Thank you for additional information.

It is impossible, because HTML can contain other paragraphs, tables etc. Paragraph as well as Table cannot be a child of Paragraph node. Please see Aspose.Words Document Object Model for more information:
https://docs.aspose.com/words/net/aspose-words-document-object-model/
You can zip your files and attach them here.
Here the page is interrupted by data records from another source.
(* ===== verification/Acceptor.v ===== *)
(** * Acceptor

    [reactor/Acceptor.h], [reactor/Acceptor.cc], [reactor/EventLoopThread.cc]
    and [reactor/EventLoopThreadPool.cc]: the listening socket, and the loops
    that a server hands its connections to. *)
From S2P Require Import Prelude Buffer Timestamp World Channel EventLoop TimerQueue Net.
Local Open Scope Z_scope.

Section Acceptor.
Context {K U : Type} `{Kernel K}.
Abbreviation W := (World K U).

(** ** Acceptor *)

Definition Acceptor_ctor (loop : nat) (listenAddr : sockaddr_in) : M W nat :=
  a ← alloc;
  fd ← createNonblockingOrDie;
  ch ← Channel_ctor loop fd false;
  modify (λ w, w <| acceptors ::= <[a := {|
    a_loop := loop; a_fd := fd; acceptChannel_ := ch;
    newConnectionCallback_ := None; listenning_ := false |}]> |>);;
  setReuseAddr fd true;;
  bindAddress fd listenAddr;;
  setreadCallback ch (CbAcceptorRead a);;
  mret a.

Definition Acceptor_setNewConnectionCallBack (a : nat) (cb : NewConnectionCallBack) : M W unit :=
  upd_acceptor a (λ x, x <| newConnectionCallback_ := Some cb |>).

Definition Acceptor_listen (a : nat) : M W unit :=
  acceptor ← get_acceptor a;
  assertInLoopThread (a_loop acceptor);;
  enableReading (acceptChannel_ acceptor);;
  upd_acceptor a (λ x, x <| listenning_ := true |>);;
  listenOrDie (a_fd acceptor).

(** The members are destroyed in the reverse order of their declaration. *)
Definition Acceptor_dtor (a : nat) : M W unit :=
  acceptor ← get_acceptor a;
  Channel_dtor (acceptChannel_ acceptor);;
  Socket_dtor (a_fd acceptor);;
  modify (λ w, w <| acceptors ::= delete a |>).

(** [call] invokes a new-connection callback. *)
Definition Acceptor_handleRead (call : NewConnectionCallBack → Z → sockaddr_in → M W unit) (a : nat)
    : M W unit :=
  acceptor ← get_acceptor a;
  assertInLoopThread (a_loop acceptor);;
  res ← Socket_accept (a_fd acceptor);
  let '(connfd, addr) := res in
  if 0 <=? connfd then
    match newConnectionCallback_ acceptor with
    | Some cb => call cb connfd addr
    | None => closefd connfd
    end
  else mret tt.

(** ** EventLoopThread, EventLoopThreadPool *)

(** [startLoop] returns the loop that the new thread, with kernel id [tid],
    has constructed; that thread then runs [loop] on its own. *)
Definition startLoop (tid : Z) : M W nat :=
  w ← get;
  modify (λ w, w <| cur := tid |>);;
  l ← EventLoop_ctor;
  modify (λ w', w' <| cur := cur w |>);;
  mret l.

Definition EventLoopThreadPool_ctor (baseloop : nat) : EventLoopThreadPool :=
  mkPool baseloop false 0 0 [].

Definition Pool_setThreadNum (numThreads : Z) (p : EventLoopThreadPool) : EventLoopThreadPool :=
  p <| numThreads_ := numThreads |>.

(** [tids] are the kernel ids of the threads created, in order. *)
Fixpoint start_threads (n : nat) (tids : list Z) (loops : list nat) : M W (list nat) :=
  match n, tids with
  | O, _ => mret loops
  | S n', tid :: tids' => l ← startLoop tid; start_threads n' tids' (loops ++ [l])
  | S _, [] => fails (Thrown "thread creation failed")
  end.

Definition Pool_start (tids : list Z) (p : EventLoopThreadPool) : M W EventLoopThreadPool :=
  assert_ "!started_" (negb (p_started p));;
  assertInLoopThread (baseLoop_ p);;
  let p := p <| p_started := true |> in
  ls ← start_threads (Z.to_nat (numThreads_ p)) tids (loops_ p);
  mret (p <| loops_ := ls |>).

(** The loop chosen and the pool afterwards. *)
Definition getNextLoop (p : EventLoopThreadPool) : M W (nat * EventLoopThreadPool) :=
  assertInLoopThread (baseLoop_ p);;
  if bool_decide (loops_ p = []) then mret (baseLoop_ p, p)
  else
    loop ← of_option "loops_[next_]" (loops_ p !! Z.to_nat (next_ p));
    let next := next_ p + 1 in
    let next := if zlen (loops_ p) <=? next then 0 else next in
    mret (loop, p <| next_ := next |>).

Fixpoint getNextLoops (n : nat) (p : EventLoopThreadPool) : M W (list nat * EventLoopThreadPool) :=
  match n with
  | O => mret ([], p)
  | S n' => r ← getNextLoop p; rs ← getNextLoops n' r.2; mret (r.1 :: rs.1, rs.2)
  end.
End Acceptor.

(** ** Round robin *)

Definition pool_ok (p : EventLoopThreadPool) : Prop :=
  if bool_decide (loops_ p = []) then next_ p = 0 else 0 ≤ next_ p < zlen (loops_ p).

Lemma pool_ok_ctor base : pool_ok (EventLoopThreadPool_ctor base).
Proof. done. Qed.

(** The loop that the [i]-th call from now on returns. *)
Definition chosen (p : EventLoopThreadPool) (i : nat) : option nat :=
  if bool_decide (loops_ p = []) then Some (baseLoop_ p)
  else loops_ p !! Z.to_nat ((next_ p + Z.of_nat i) mod zlen (loops_ p)).

Section RoundRobin.
Context {K U : Type} `{Kernel K}.
Abbreviation W := (World K U).

Lemma getNextLoop_run (p : EventLoopThreadPool) loop (w : W) :
  pool_ok p → loops w !! baseLoop_ p = Some loop → threadId_ loop = cur w →
  ∃ l next, getNextLoop p w = Ret (l, p <| next_ := next |>) w ∧ chosen p 0 = Some l ∧
    pool_ok (p <| next_ := next |>) ∧
    (∀ i, chosen (p <| next_ := next |>) i = chosen p (S i)).
Proof.
  intros Hok Hl Ht. unfold getNextLoop.
  assert (∀ k : M W (nat * EventLoopThreadPool), (assertInLoopThread (baseLoop_ p);; k) w = k w) as ->.
  { intros k. unfold assertInLoopThread, isInLoopThread, get_loop, deref, mbind, M_bind, get, of_option.
    rewrite Hl. cbn. by rewrite Ht, Z.eqb_refl. }
  unfold pool_ok, chosen in *. cbn [loops_ next_ baseLoop_ upd].
  destruct (bool_decide (loops_ p = [])) eqn:E.
  - exists (baseLoop_ p), (next_ p). split_and!; [by destruct p|done|done|done].
  - destruct (lookup_lt_is_Some_2 (loops_ p) (Z.to_nat (next_ p))) as [l Hlk].
    { unfold zlen in Hok. lia. }
    rewrite Hlk. cbn [of_option]. eexists l, _.
    split; [reflexivity|split; [|split]].
    + rewrite Z.add_0_r, Z.mod_small by done. done.
    + destruct (Z.leb_spec (zlen (loops_ p)) (next_ p + 1)); lia.
    + intros i. do 2 f_equal.
      replace (next_ p + Z.of_nat (S i)) with (next_ p + 1 + Z.of_nat i) by lia.
      destruct (Z.leb_spec (zlen (loops_ p)) (next_ p + 1)); [|done].
      replace (next_ p + 1 + Z.of_nat i) with (0 + Z.of_nat i + 1 * zlen (loops_ p)) by lia.
      by rewrite Z.mod_add by lia.
Qed.

(** A pool hands its loops out round robin: from any state reached, the
    next calls return the loops in cyclic order starting at the current one,
    or always the base loop when the pool has no threads. *)
Theorem getNextLoop_round_robin (n : nat) (p : EventLoopThreadPool) (loop : EventLoop) (w : W)
  (Hok : pool_ok p) (Hl : loops w !! baseLoop_ p = Some loop) (Ht : threadId_ loop = cur w) :
  ∃ ls next, getNextLoops n p w = Ret (ls, p <| next_ := next |>) w ∧
    pool_ok (p <| next_ := next |>) ∧
    map Some ls = map (chosen p) (seq 0 n).
Proof.
  induction n as [|n IH] in p, Hok, Hl |- *; cbn [getNextLoops].
  - exists [], (next_ p). by destruct p.
  - destruct (getNextLoop_run p loop w Hok Hl Ht) as (l&next&Hrun&Hl0&Hok'&Hch).
    destruct (IH (p <| next_ := next |>) Hok' Hl) as (ls&next'&Hruns&Hok''&Hls).
    exists (l :: ls), next'. rewrite (bind_Ret _ _ _ _ _ Hrun). cbn [fst snd].
    rewrite (bind_Ret _ _ _ _ _ Hruns). split_and!; [done|done|].
    cbn [map seq]. rewrite Hl0, Hls. f_equal. rewrite <- seq_shift, map_map.
    apply map_ext. done.
Qed.
End RoundRobin.

(** ** Destroying an EventLoopThread

    The destructor and the thread that runs the loop, as a transition system.
    The loop object lives on the thread's stack. *)
Module LoopThread.
Inductive dtor_pc := DtorStart | DtorJoin | DtorQuit | DtorDone | DtorDangling.

Record state := mkState {
  existing_ : bool;
  lt_quit : bool;        (* quit_ of the loop *)
  lt_running : bool;     (* ThreadFunc has not returned *)
  lt_dtor : dtor_pc;
}.

Definition started : state := mkState false false true DtorStart.

Inductive step : state → state → Prop :=
  | loop_iterates s : lt_running s = true → lt_quit s = false → step s s
  | loop_returns e d : step (mkState e true true d) (mkState e true false d)
  | user_quits e q d : step (mkState e q true d) (mkState e true true d)
  | dtor_existing e q r : step (mkState e q r DtorStart) (mkState true q r DtorJoin)
  | dtor_join e q : step (mkState e q false DtorJoin) (mkState e q false DtorQuit)
  | dtor_quit e q : step (mkState e q true DtorQuit) (mkState e true true DtorDone)
  | dtor_quit_dangling e q : step (mkState e q false DtorQuit) (mkState e q false DtorDangling).

Definition waits (s : state) : Prop := lt_dtor s = DtorStart ∨ lt_dtor s = DtorJoin.

(** C35: the destructor joins the thread before it asks the loop to quit, so it
    never completes: unless someone else makes the loop quit it waits for ever,
    and if someone does, the loop it then calls no longer exists. *)
Theorem dtor_never_completes (s : state) (Hreach : rtc step started s) :
  lt_dtor s ≠ DtorDone ∧ (lt_quit s = false → waits s).
Proof.
  cut ((lt_running s = true → waits s) ∧ lt_dtor s ≠ DtorDone ∧ (lt_running s = false → lt_quit s = true)).
  { intros (Hrun&Hdone&Hq). split; [done|]. intros Hnq. apply Hrun.
    destruct (lt_running s); [done|]. by rewrite Hq in Hnq. }
  refine (rtc_ind_r (λ s, (lt_running s = true → waits s) ∧ lt_dtor s ≠ DtorDone ∧
    (lt_running s = false → lt_quit s = true)) started _ _ s Hreach).
  - split_and!; [by left|done|done].
  - intros s1 s2 _ Hstep (Hw&Hd&Hq).
    inversion Hstep; subst; cbn in *; split_and!; unfold waits in *; cbn in *;
      try done; try (intros; destruct Hw as [?|?]; [done|discriminate..]); intuition congruence.
Qed.
End LoopThread.

Lemma dtor_never_completes_witness :
  rtc LoopThread.step LoopThread.started (LoopThread.mkState true false true LoopThread.DtorJoin) ∧
  LoopThread.waits (LoopThread.mkState true false true LoopThread.DtorJoin).
Proof.
  assert (rtc LoopThread.step LoopThread.started
            (LoopThread.mkState true false true LoopThread.DtorJoin)) as Hr
    by apply rtc_once, LoopThread.dtor_existing.
  split; [exact Hr|]. exact (proj2 (LoopThread.dtor_never_completes _ Hr) eq_refl).
Defined.

Lemma getNextLoop_round_robin_witness :
  ∃ ls next, getNextLoops 5 (mkPool 0 true 3 1 [10%nat; 11%nat; 12%nat]) (EventLoopDemo.w0 1 [])
      = Ret (ls, mkPool 0 true 3 next [10%nat; 11%nat; 12%nat]) (EventLoopDemo.w0 1 []) ∧
    map Some ls = map Some [11%nat; 12%nat; 10%nat; 11%nat; 12%nat].
Proof.
  destruct (getNextLoop_round_robin 5 (mkPool 0 true 3 1 [10%nat; 11%nat; 12%nat])
    (EventLoopDemo.loop 1 []) (EventLoopDemo.w0 1 [])) as (ls&next&Hrun&_&Hls);
    [by_computation|reflexivity|reflexivity|].
  exists ls, next. split; [exact Hrun|exact Hls].
Defined.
If it also is not allows to attach zip archives, you can send file to my e-mail as described here:
https://forum.aspose.com/t/aspose-words-faq/2711
Best regards.

amey7p · May 27, 2010, 11:09pm

Hi Alexey,
i have uploaded images in above post for special characters in HTML issue.

amey7p · May 28, 2010, 2:39am

Alexy can look into this issue? thanks a lot

amey7p · May 28, 2010, 5:55am

Alexey,

for paragraph issue

what i am thinking is that i will put all HTML stuff for single column in single cell of table & then i can read this single cell(which will have HTML) value from table & i will use convertHTML API for this, i tried this but i m getting error as below
java.lang.IllegalArgumentException: Cannot insert a node of this type at this location.
com.aspose.words.CompositeNode.a(CompositeNode.java:825)

here is my code:

NodeCollection w_rows = doc.getChildNodes(NodeType.ROW, true);
for (Object row : w_rows)
{
    Row w_row = (Row)row;
    if (w_row != null)
    {
        CellCollection w_cells = w_row.getCells();
        if (w_cells != null)
        {
            for (Object cell : w_cells)
            {
                Cell w_cell = (Cell)cell;
                if ("EditableFieldValueStyle".equals(w_cell.getFirstParagraph().getParagraphFormat().getStyleName()))
                {
                    Document temp = new Document();
                    temp.getFirstSection().getBody().appendChild(temp.importNode((Node)w_cell, true, ImportFormatMode.KEEP_SOURCE_FORMATTING));
                    String html = ConvertDocumentToHtml(temp);
                    System.out.println("html=" + html);
                }
            }
        }

    }
}

alexey.noskov · May 28, 2010, 2:02pm

Hi

Thanks for your request. The problem occurs because you are trying to insert Cell into the document’s Body. Only Paragraph and Table nodes can be direct children of Body. Please see DOM for more information:
https://docs.aspose.com/words/net/aspose-words-document-object-model/
In your case, you need to insert child nodes of the cell into the Body.
Best regards.

amey7p · May 30, 2010, 10:56am

Hey Alexey thanks a lot, i will try out this n will let you know…basically i want to import cell having HTML content into another document, to read doc file.You figured out anything regarding special character issue?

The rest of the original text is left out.